▶ [INSTRUCTIONS FOR THE TASK]:
Give the lines again exactly, from the one holding "rewrite Split_append, IH, Split_plain" to the last line of the listing below, both ends included and nothing added.

==== DATASET CONTENT

(* ===== verification/_CoqProject ===== *)
-Q . S2P
Prelude.v
GoStrings.v
Float.v
DnsDial.v
ErrMask.v
Atomic.v
Lifecycle.v
Warmup.v
ShardHash.v
Rtt.v
Congestion.v
Conn.v
Rendezvous.v
Pool.v
PoolResurrect.v
PoolStandby.v
PoolSelect.v
PoolLists.v
PoolReport.v
PoolHealth.v
PoolCap.v
PoolNext.v
PolicyPool.v
PoolSteps.v
TtlCache.v
KeyHash.v
Operation.v
Routes.v
RouteTable.v
Discovery.v
DiscoveryPool.v
Policy.v
Router.v
Stream.v
StreamRun.v
StreamRouter.v
StreamSpec.v
BulkIndexer.v
BulkSpec.v
BulkRuns.v
BulkWire.v
BulkClose.v
ShardMap.v
Score.v
IndexCache.v
ShardRouting.v
RouterPolicy.v
RouterConfig.v
DiscoverFlight.v
Paths.v
PathsCore.v
PathsIndices.v
PathsSecurity.v
PathsML.v
PathsPlugins.v
PathSpec.v
ReqBuild.v
ApiRequest.v
ApiDocs.v
ApiCluster.v
ApiIndices.v
ApiLifecycle.v
ApiSecurity.v
ApiML.v
ApiRanking.v
ApiPlugins.v
ApiSpec.v
Json.v
JsonPrint.v
Errors.v
Client.v
ClientSpec.v
ApiErrors.v
ApiPartial.v
ApiErrSpec.v
ClientConfig.v
Unions.v
UnionsMarked.v
UnionsTried.v
UnionSpec.v
(* ===== verification/GoStrings.v ===== *)
(** * Strings of the Go library

    The functions of packages strings and unicode that several components use,
    on strings of bytes: Split, Join, Cut, Contains, TrimSpace. A Go string
    is the string of its bytes; TrimSpace works on the UTF-8 encodings of the
    white space code points, which decode from those bytes and no others. *)

From Stdlib Require Import Ascii String.
From stdpp Require Import base list strings.
From Stdlib Require Import ZArith Lia.
From S2P Require Import Prelude.

Definition str_has (c : ascii) (s : string) : bool := existsb (Ascii.eqb c) (list_ascii_of_string s).

(** strings.Split and SplitSeq, for a separator of one byte. *)
Fixpoint Split (c : ascii) (s : string) : list string :=
  match s with
  | EmptyString => [""]
  | String x s' =>
    if Ascii.eqb x c then "" :: Split c s'
    else match Split c s' with a :: l => String x a :: l | [] => [String x ""] end
  end.

(** strings.Cut, for a separator of one byte. *)
Fixpoint Cut (c : ascii) (s : string) : string * string * bool :=
  match s with
  | EmptyString => ("", "", false)
  | String x s' => if Ascii.eqb x c then ("", s', true) else let '(a, b, ok) := Cut c s' in (String x a, b, ok)
  end.

Fixpoint strip_prefix (p s : string) : option string :=
  match p, s with
  | EmptyString, _ => Some s
  | String a p', String b s' => if Ascii.eqb a b then strip_prefix p' s' else None
  | _, _ => None
  end.

Definition srev (s : string) : string := string_of_list_ascii (rev (list_ascii_of_string s)).

Definition bytes (l : list Z) : string := string_of_list_ascii (map (fun b => ascii_of_nat (Z.to_nat b)) l).

(** unicode.IsSpace, as UTF-8. *)
Definition space_runes : list string :=
  map bytes [[9]; [10]; [11]; [12]; [13]; [32]; [194; 133]; [194; 160]; [225; 154; 128];
    [226; 128; 128]; [226; 128; 129]; [226; 128; 130]; [226; 128; 131]; [226; 128; 132]; [226; 128; 133];
    [226; 128; 134]; [226; 128; 135]; [226; 128; 136]; [226; 128; 137]; [226; 128; 138];
    [226; 128; 168]; [226; 128; 169]; [226; 128; 175]; [226; 129; 159]; [227; 128; 128]].

Fixpoint strip_any (l : list string) (s : string) : option string :=
  match l with [] => None | p :: l' => match strip_prefix p s with Some s' => Some s' | None => strip_any l' s end end.

Fixpoint trim_loop (fuel : nat) (l : list string) (s : string) : string :=
  match fuel with
  | O => s
  | S n => match strip_any l s with Some s' => trim_loop n l s' | None => s end
  end.

Definition trim_left (l : list string) (s : string) : string := trim_loop (String.length s) l s.
Definition TrimSpace (s : string) : string := srev (trim_left (map srev space_runes) (srev (trim_left space_runes s))).

(** The bytes of a string. *)
Definition lit (s : string) : list Z := map (fun a => Z.of_nat (nat_of_ascii a)) (list_ascii_of_string s).
Definition is_byte (b : Z) : Prop := (0 <= b < 256)%Z.

Lemma lit_bytes s : Forall is_byte (lit s).
Proof.
  unfold lit. apply Forall_fmap, Forall_true. intros a. unfold is_byte; cbn. pose proof (nat_ascii_bounded a). lia.
Qed.

(** strconv.Atoi: an optional sign and decimal digits, in the range of int. *)
Definition digit (a : ascii) : option Z :=
  let d := (Z.of_nat (nat_of_ascii a) - 48)%Z in if ((0 <=? d) && (d <=? 9))%Z then Some d else None.
Fixpoint atoi_digits (acc : Z) (s : string) : option Z :=
  match s with
  | EmptyString => Some acc
  | String a s' => d ← digit a; atoi_digits (acc * 10 + d)%Z s'
  end.
Definition Atoi (s : string) : option Z :=
  let '(neg, body) := match s with
    | String a s' => if Ascii.eqb a "-" then (true, s') else if Ascii.eqb a "+" then (false, s') else (false, s)
    | EmptyString => (false, s) end in
  if decide (body = "") then None
  else v ← atoi_digits 0 body; let v := if neg : bool then (- v)%Z else v in
    if ((- 2 ^ 63 <=? v) && (v <? 2 ^ 63))%Z then Some v else None.

(** The value of a hexadecimal digit, and the digit in upper case. *)
Definition code (a : ascii) : Z := Z.of_nat (nat_of_ascii a).
Definition chr (z : Z) : ascii := ascii_of_nat (Z.to_nat z).
Definition hex_digit (a : ascii) : option Z :=
  let c := code a in
  if ((48 <=? c) && (c <=? 57))%Z then Some (c - 48)%Z
  else if ((97 <=? c) && (c <=? 102))%Z then Some (c - 87)%Z
  else if ((65 <=? c) && (c <=? 70))%Z then Some (c - 55)%Z
  else None.
Definition hex_upper (d : Z) : ascii := if (d <? 10)%Z then chr (48 + d) else chr (55 + d).

(** * Facts *)

Lemma str_has_cons c x s : str_has c (String x s) = Ascii.eqb c x || str_has c s.
Proof. done. Qed.

Lemma Split_nonempty c s : Split c s <> [].
Proof. destruct s as [|x s]; simpl; [done|]. destruct (Ascii.eqb x c), (Split c s); done. Qed.

Lemma Split_plain c s : str_has c s = false -> Split c s = [s].
Proof.
  induction s as [|x s IH]; [done|]. rewrite str_has_cons. intros [Hx Hs]%orb_false_iff. simpl.
  rewrite Ascii.eqb_sym, Hx, (IH Hs). done.
Qed.

Lemma append_cons x s t : String.append (String x s) t = String x (String.append s t).
Proof. done. Qed.
Lemma append_nil s : String.append "" s = s.
Proof. done. Qed.

Lemma append_assoc s t u : String.append (String.append s t) u = String.append s (String.append t u).
Proof. induction s as [|x s IH]; [done|]. rewrite !append_cons, IH. done. Qed.

Lemma append_empty_r s : String.append s "" = s.
Proof. induction s as [|x s IH]; [done|]. rewrite append_cons, IH. done. Qed.

Lemma Split_append c s t : Split c (String.append s (String c t)) = Split c s ++ Split c t.
Proof.
  induction s as [|x s IH].
  - rewrite append_nil. simpl. rewrite Ascii.eqb_refl. done.
  - rewrite append_cons. simpl. rewrite IH. destruct (Ascii.eqb x c); [done|].
    pose proof (Split_nonempty c s). destruct (Split c s); done.
Qed.

(** Splitting what Join made gives the parts back. *)
Lemma Split_concat c l :
  l <> [] -> Forall (fun s => str_has c s = false) l -> Split c (String.concat (String c "") l) = l.
Proof.
  intros Hl Hall. induction l as [|s l IH]; [done|]. inversion Hall as [|? ? Hs Hr]; subst.
  destruct l as [|t l]; [apply Split_plain, Hs|].
  change (String.concat (String c "") (s :: t :: l)) with (String.append s (String c (String.concat (String c "") (t :: l)))).
  rewrite Split_append, IH, Split_plain by done. done.
Qed.

Lemma bytes_lit s : bytes (lit s) = s.
Proof.
  unfold bytes, lit. rewrite map_map. rewrite <- (string_of_list_ascii_of_string s) at 2. f_equal.
  induction (list_ascii_of_string s) as [|a l IH]; [done|]. cbn [map]. rewrite IH, Nat2Z.id, ascii_nat_embedding. done.
Qed.

Lemma lit_inj s t : lit s = lit t -> s = t.
Proof. intros H. by rewrite <- (bytes_lit s), H, bytes_lit. Qed.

========

▶ [WRITTEN ANSWER]:
  rewrite Split_append, IH, Split_plain by done. done.
Qed.

Lemma bytes_lit s : bytes (lit s) = s.
Proof.
  unfold bytes, lit. rewrite map_map. rewrite <- (string_of_list_ascii_of_string s) at 2. f_equal.
  induction (list_ascii_of_string s) as [|a l IH]; [done|]. cbn [map]. rewrite IH, Nat2Z.id, ascii_nat_embedding. done.
Qed.

Lemma lit_inj s t : lit s = lit t -> s = t.
Proof. intros H. by rewrite <- (bytes_lit s), H, bytes_lit. Qed.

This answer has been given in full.